Communicating Impact through Speech Bubbles

Adam Annand (London Bubble) with Natasha Tomlin (teacher) and children from Grange Primary School doing a Speech Bubbles excercise

Adam Annand (London Bubble) with Natasha Tomlin (teacher) and children from Grange Primary School doing a Speech Bubbles excercise

Speech, language and communication skills develop in the early years. They are the tools which help us make sense of the world, interact socially, understand and regulate emotions, make friends, play and learn. 

In the world of theatre, where I’m from, ‘Speech and Language’ conjures up something quite grand. But in this blog I’m not talking about formal oratory or performance skills. I’m talking about the ability to understand, to listen and to convey something to someone else.

On average in the UK about 1 in 10 children have some kind of difficulty with speech, language or communication (known as a speech, language and communication need, or SLCN). However, in areas of disadvantage The Communication Trust estimates that up to 50% of children start school with a SLCN. Talk to a primary school teacher in inner London and they will probably estimate an even higher proportion.

Headteachers report that, before teaching children how to read and write, schools increasingly have to teach children to speak and play.

10 years ago the snappily named ‘Bercow Review of Services for Children and Young People (0–19) with Speech, Language and Communication Needs’ was published. It highlighted SLCN as an issue that needs addressing by those working in child development, education, health, mental health, criminal justice, social mobility and basically the whole of society. There was no mention of those working in the arts, but that’s not unusual in a government report.

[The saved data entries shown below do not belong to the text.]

(** * nekkus-net: the site prober, the launcher and the Windows process hook

    A shallow embedding of three pieces of the repository:
    - package [sitecheck] (outbound availability prober),
    - [main.go] (flag handling and the choice between the hub and the
      standalone start-up path),
    - [internal/vpn/process_windows.go] (the hook that hides the console of
      a child process).

    Go values are modelled as the code has them: [int], [int64] and
    [time.Duration] as [Z], [[]byte] as [list byte], [string] as the byte
    string [string], a nil-able pointer as [option], structs as records.
    What the Go standard library and the operating system do is supplied by
    lawless interfaces ([Strings], [Runtime], [Platform]): every theorem
    holds for every implementation of them. *)

From Stdlib Require Import ZArith String Ascii Strings.Byte List Bool Lia.
From stdpp Require Import base tactics option list gmap strings fin_maps.

Local Open Scope string_scope.
Local Open Scope list_scope.
Local Open Scope Z_scope.

(* ===================================================================== *)
(** * Go values shared by the packages *)
(* ===================================================================== *)

Module Go.

(** An [error] value.  Sentinel errors are compared by identity in Go
    ([err == io.EOF]); every error has a message, which may be any
    string. *)
Inductive error : Type :=
| io_EOF
| http_ErrUseLastResponse
| errors_New (msg : string).

(** [err.Error()] *)
Definition Error (e : error) : string :=
  match e with
  | io_EOF => "EOF"
  | http_ErrUseLastResponse => "net/http: use last response"
  | errors_New msg => msg
  end.

(** A Go result pair [(v, err)] with [err != nil] exactly in [Fail]. *)
Inductive result (A : Type) : Type :=
| Ok (v : A)
| Fail (err : error).
Arguments Ok {A} v.
Arguments Fail {A} err.

(** [len(b)] for a byte slice, and [len(s)] for a string. *)
Definition len {A} (l : list A) : Z := Z.of_nat (length l).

Artists are not the ‘go-to’ people for…anything really.   

Amelia Bird (London Bubble) collecting a child's story at Invicta Primary School, Deptford

Amelia Bird (London Bubble) collecting a child's story at Invicta Primary School, Deptford

Luckily, thanks to some inspired thinking from someone in the NHS Speech and Language Therapy Service, around the same time as the Bercow Report, London Bubble Theatre  were approached to help develop a drama intervention which later became known as ‘Speech Bubbles’.  The idea was that drama practitioners, with appropriate training from Speech and Language Therapists, were well placed to support children’s communication development. Partly because drama uses a whole-body approach to communication, and partly because we know how to make things FUN.

Speech Bubbles developed and refined and grew. London Bubble run the project in south east London, but Speech Bubbles is also delivered around the country by M6 Theatre, Half Moon YP Theatre, Immediate Theatre, UEL, Kazzum, Trinity Theatre, Peoplescape, North West Drama, Face Front and Oldham Theatre Workshop.  Now, Speech Bubbles has been picked up by the RSA and the Education Endowment Foundation to be part of their Learning About Culture trial. Next year, on top of our standard programme an extra 25 schools (500 children) will receive Speech Bubbles as part of a randomised control trial on the impact of arts in education.

Teaching Assistant, Shelly Bergh, acting out her children's stories at St John's School, Walworth

Teaching Assistant, Shelly Bergh, acting out her children's stories at St John's School, Walworth

Research has been a key part of Speech Bubbles’ development and success. It has raised the eyebrows of a few of our arts peers, for fear that attempting to measure the arts negates the very unmeasurable things that make it so special. But research has been an essential tool for us to improve our work and speak beyond our sector to policy makers, speech and language therapists, teachers, teaching assistants and parents. As the Bercow review identified, if we want to properly address the SLCN problem we need to work with a variety of different people. To do that we need to adjust our communication style to help those people understand what the arts can do.

Our first major report was an evaluation by Dr Jonathan Barnes at Canterbury Christ Church University. He writes, in a way that us artists and early years practitioners love, about Speech Bubbles participants’;

“ Smiling bright eyes” or “motivation, confidence, imagination, creativity, and personal /social wellbeing”

Recently Dr Heather Price and Eric Ansong at UEL undertook a comparison group study which has helped us talk to schools and speech and language therapists about the specific areas of communication that we work on.

‘‘Speech Bubbles can have a statistically significant impact on children’s spoken language, storytelling and social interaction abilities, giving children a marked boost in these areas.”

And most recently Pro Bono Economics and EY created a cost-benefit appraisal, which might not engage everyone with its talk of “1-to-1 to 2.7-to-1 BCR” (huh?), but it allows policy makers to compare Speech Bubbles with other public spending on exactly the same measures.

“Speech Bubbles delivers good value for money, with a benefit to cost ratio that is relatively high compared to values reported in studies of other primary age interventions in education. This is an encouraging finding, given the vital importance of good communication skills in a child’s development.”

Of course not every arts project is suitable to be researched and prodded in this way. But where we see arts projects quietly having an impact on some of the country’s biggest problems, why not share our learning? Artists will never be the ‘go-to’ problem solvers unless we meet other sectors half-way and communicate our impact clearly.